Partage international no 353 – février 2018
Je dirais que nous avons beaucoup de chance d’être en incarnation en ce moment. Il serait difficile, à mon avis, de trouver une époque plus extraordinaire que la nôtre.
J’entends déjà vos pensées : « Mais qu’est-ce qu’il nous raconte ? » Nous sommes au cœur de l’effondrement économique le plus épouvantable des temps modernes, en tout cas depuis la Première Guerre mondiale, et des millions d’individus sont confrontés à des calamités de toutes natures. Le nombre de ceux qui souffrent de maladies que nous croyions éradiquées ne cesse d’augmenter. Les gens sont stressés, maltraités, tendus à l’extrême, obligés de se battre en permanence pour assurer le quotidien dans un monde extraordinairement difficile et en transformation permanente.
Je sais bien que l’époque est épouvantable pour des millions de gens dans le monde. Et si l’époque était sans le moindre espoir de changement, ce serait pire : l’absence de tout espoir d’amélioration, de tout espoir de changement, de toute éclaircie dans la tension de notre monde en guerre. Pour ma part, je crois que nous vivons aujourd’hui une époque tout à la fois d’espoir et de bouleversements historiques, une époque de difficultés extraordinaires et de problèmes à résoudre, mais aussi d’espoir immense en l’avenir. Une époque comme il ne s’en produit que très rarement dans les cycles astronomiques.

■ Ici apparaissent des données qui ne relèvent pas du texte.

(* ===== verification/BrowserSafety.v ===== *)
(** * Browsing with ASCII names does not panic

    The one panic of packet handling is in [extractInstanceName], which slices a
    name at an index found in its lower-case form.  For ASCII names the two have
    the same length.  Here: that names stay ASCII, and that no handler of a browser
    panics then. *)

From S2P Require Export BrowserSpec Server.

Definition ascii (s : gostring) : Prop := forallb is_ascii s = true.

#[export] Instance ascii_dec s : Decision (ascii s).
Proof. unfold ascii. apply _. Defined.

(** The parts of an ASCII string. *)
Lemma ascii_app s t : ascii (s ++ t) <-> ascii s /\ ascii t.
Proof. unfold ascii. rewrite forallb_app. by rewrite andb_true_iff. Qed.

Lemma ascii_take n s : ascii s -> ascii (take n s).
Proof. intros Hs. rewrite <- (take_drop n s) in Hs. by apply ascii_app in Hs as []. Qed.

Lemma ascii_TrimSuffix s suf : ascii s -> ascii (TrimSuffix s suf).
Proof. unfold TrimSuffix. case_if; [apply ascii_take | done]. Qed.

Lemma ascii_normalizeName s : ascii s -> ascii (normalizeName s).
Proof. unfold normalizeName. intros Hs. repeat case_if; [done | by apply ascii_app | done]. Qed.

#[export] Hint Resolve ascii_take ascii_TrimSuffix ascii_normalizeName : mdns.

Lemma LastIndex_bound s sub i : LastIndex s sub = Some i -> i <= length s.
Proof.
  revert i. induction s as [|b s IH]; intros i; cbn [LastIndex length].
  - case_if; [by intros [= <-] | done].
  - destruct (LastIndex s sub) as [j|]; [intros [= <-]; specialize (IH j eq_refl); lia|].
    case_if; [intros [= <-]; lia | done].
Qed.

Section Safety.
  Context `{UnicodeTables, MapOrder}.

(** ** One browser *)

Definition browser_ascii (b : Browser) : Prop :=
  ascii (b_serviceType b) /\ map_Forall (λ _ info, ascii (i_Name info)) (b_instances b).

(** The records whose names a browser slices. *)
Definition ptr_ascii (rr : ResourceRecord) : Prop := rr_Type rr = TypePTR -> ascii (rr_Target rr).

#[export] Instance ptr_ascii_dec rr : Decision (ptr_ascii rr).
Proof. unfold ptr_ascii. apply _. Defined.

Lemma extractInstanceName_safe name st :
  ascii name -> exists n, extractInstanceName name st = Ok n /\ ascii n.
Proof.
  intros Hn. unfold extractInstanceName. set (ln := TrimSuffix name [dot]).
  assert (Hln : ascii ln) by (unfold ln; auto with mdns).
  rewrite (lowerName_ascii_length ln Hln).
  destruct (LastIndex _ _) as [idx|] eqn:E; [|by eexists].
  apply LastIndex_bound in E. rewrite length_fmap in E. case_if; [|by eexists].
  rewrite slice_in_range by lia. eexists. split; [done|]. rewrite drop_0. auto with mdns.
Qed.

Lemma resolveInstance_safe now c b name :
  ascii name -> exists r, resolveInstance now c b name = Ok r /\
    from_option (λ info : ServiceInstanceInfo, ascii (i_Name info)) True r.
Proof.
  intros Hn. unfold resolveInstance. destruct (Lookup _ _ _) as [|srv rest]; [by exists (@None ServiceInstanceInfo)|].
  destruct (extractInstanceName_safe name (b_serviceType b) Hn) as (n & -> & Ha).
  by eexists.
Qed.

Lemma handlePTR_safe now c rr b :
  browser_ascii b -> ascii (rr_Target rr) -> exists b', handlePTR now c rr b = Ok b' /\ browser_ascii b'.
Proof.
  intros [Hst Hi] Ht. unfold handlePTR. cbv zeta. set (name := normalizeName (rr_Target rr)).
  assert (Hname : ascii name) by (unfold name; auto with mdns). case_if; [by exists b|].
  destruct (resolveInstance_safe now c b name Hname) as ([info|] & -> & Ha);
    cbn [mbind result_bind] in *; [|
    destruct (extractInstanceName_safe name (b_serviceType b) Hname) as (n & -> & Hn);
    cbn [mbind result_bind]];
    (eexists; split; [reflexivity|]; split; [done|]; by apply map_Forall_insert_2).
Qed.

Lemma update_from_record_name rr b info : i_Name (update_from_record rr b info).1 = i_Name info.
Proof. unfold update_from_record. by repeat case_if. Qed.

Lemma refill_safe now c b entries : forall m,
  ascii (b_serviceType b) -> Forall (λ e : gostring * ServiceInstanceInfo, ascii (i_Name e.2)) entries ->
  map_Forall (λ _ info, ascii (i_Name info)) m ->
  exists m', refill now c b entries m = Ok m' /\ map_Forall (λ _ info, ascii (i_Name info)) m'.
Proof.
  induction entries as [|[key info] entries IH]; intros m Hst Hes Hm; cbn [refill]; [by exists m|].
  apply Forall_cons in Hes as [He Hes]. cbn in He.
  destruct (resolveInstance_safe (now key) c b (i_Name info ++ [dot] ++ b_serviceType b))
    as (r & -> & _); [by rewrite !ascii_app|]. cbn [mbind result_bind].
  apply IH; [done|done|]. destruct r; [|done]. by apply map_Forall_insert_2.
Qed.

Lemma updateInstancesFromRecord_safe now c rr b :
  browser_ascii b -> exists b', updateInstancesFromRecord now c rr b = Ok b' /\ browser_ascii b'.
Proof.
  intros [Hst Hi]. unfold updateInstancesFromRecord. cbv zeta.
  set (m := fst ∘ update_from_record rr b <$> b_instances b).
  assert (Hm : map_Forall (λ _ info, ascii (i_Name info)) m).
  { intros key info. unfold m. rewrite lookup_fmap. intros (i0 & Hi0 & ->)%fmap_Some. cbn.
    rewrite update_from_record_name. by apply (Hi key). }
  case_if; [|by eexists].
  destruct (refill_safe now c b (visit 0 (map_to_list m)) m Hst) as (m' & -> & Hm'); [|done|by eexists].
  rewrite visit_perm. apply Forall_forall. intros [key info] He%elem_of_map_to_list. by apply (Hm key).
Qed.

Lemma onRecordAdd_safe now c rr b :
  browser_ascii b -> ptr_ascii rr -> exists b', onRecordAdd now c rr b = Ok b' /\ browser_ascii b'.
Proof.
  intros Hb Hrr. unfold onRecordAdd. case_if; bool_arith; [by apply handlePTR_safe; auto|].
  case_if; [by apply updateInstancesFromRecord_safe | by eexists].
Qed.

Lemma onRecordRemove_ascii rr b : browser_ascii b -> browser_ascii (onRecordRemove rr b).
Proof.
  intros [Hst Hi]. unfold onRecordRemove. repeat case_if; try done.
  destruct (_ !! _); [|done]. split; [done|]. by apply map_Forall_delete.
Qed.

(** ** The browsers of a server *)

Definition browsers_ascii (s : Server) : Prop := map_Forall (λ _ b, browser_ascii b) (s_bheap s).

Lemma notify_browsers_safe clk rr c ps : forall j h,
  ptr_ascii rr -> map_Forall (λ _ b, browser_ascii b) h ->
  exists h', notify_browsers clk rr c j ps h = Ok h' /\ map_Forall (λ _ b, browser_ascii b) h'.
Proof.
  induction ps as [|p ps IH]; intros j h Hrr Hh; cbn [notify_browsers]; [by exists h|].
  destruct (h !! p) as [b|] eqn:Hp; [|by apply IH].
  destruct (onRecordAdd_safe (λ k i, clk (j :: i :: (Z.to_nat ∘ b2z <$> k))) c rr b (Hh p b Hp) Hrr)
    as (b' & -> & Hb').
  cbn [mbind result_bind]. apply IH; [done|]. by apply map_Forall_insert_2.
Qed.

Lemma notifyRemoval_ascii n rr s : browsers_ascii s -> browsers_ascii (notifyRemoval n rr s).
Proof.
  unfold browsers_ascii, notifyRemoval. cbn. intros Hs.
  apply (foldl_inv (map_Forall (λ _ b, browser_ascii b))); [done|].
  intros p h _ Hh q b. rewrite lookup_alter_Some.
  intros [(_ & b0 & Hb0 & ->)|[_ Hq]]; [apply onRecordRemove_ascii, (Hh q b0 Hb0) | by apply (Hh q)].
Qed.

Lemma notify_records_safe clk rrs : forall i s,
  Forall ptr_ascii rrs -> browsers_ascii s ->
  exists s', notify_records clk i rrs s = Ok s' /\ browsers_ascii s'.
Proof.
  induction rrs as [|rr rrs IH]; intros i s Hrrs Hs; cbn [notify_records]; [by exists s|].
  apply Forall_cons in Hrrs as [Hrr Hrrs]. case_if.
  - cbn [mbind result_bind]. apply IH; [done|]. by apply notifyRemoval_ascii.
  - unfold notifyAddition.
    destruct (notify_browsers_safe (λ path, clk (i :: path)) rr (s_cache s)
      (visit i (map_to_list (s_browsers s))).*2 0 (s_bheap s) Hrr Hs) as (h & -> & Hh).
    cbn [mbind result_bind]. by apply IH.
Qed.

(** A browser of an ASCII service type in an ASCII domain starts out so. *)
Lemma Browse_ascii st s :
  ascii st -> ascii (cfg_Domain (s_config s)) -> browsers_ascii s -> browsers_ascii (Browse st s).1.
Proof.
  intros Hst Hd Hs. unfold browsers_ascii, Browse. cbn. apply map_Forall_insert_2; [|done].
  split; [|apply map_Forall_empty]. cbn. unfold normalizeServiceTypeDomain.
  rewrite ascii_app. split; [|done]. case_if; rewrite ?ascii_app; split_and?; auto with mdns; done.
Qed.

End Safety.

Je dirais que, en nous projetant dans l’avenir – si nous pouvions voir ce qui se passera dans vingt ou vingt-cinq ans – nous trouverions un monde entièrement nouveau, un monde qu’il semble impossible de réaliser aujourd’hui : un monde dans lequel la guerre est devenue une calamité pratiquement oubliée – chose qui n’est jamais venue à l’esprit de l’humanité. Où personne n’ait jamais faim dans aucun pays, mais où chacun ait la satisfaction d’avoir l’estomac plein chaque jour de sa vie ; un monde dans lequel pas un seul jour ne s’écoule sans que des découvertes de toutes natures – intérieure, psychique et extérieure, dans le développement et la pratique – ne créent un nouvel environnement pour tous ; avec des villes d’un type nouveau et de nouveaux moyens de transport grâce à une technologie inimaginable aujourd’hui – dans un silence difficilement concevable actuellement, avec un bruit si réduit que les gens auront le calme et le temps nécessaires pour penser, méditer et même regarder simplement les fleurs dans le parc. Un monde comme nous l’avons peut-être imaginé dans notre enfance, où l’on vit un jour après l’autre, dans une fête merveilleuse et épanouissante. Et où toutes ces journées ajoutées les unes aux autres permettent un développement extraordinaire vers la divinité, la divinité des 6,7 milliards de personnes qui vivent sur la planète.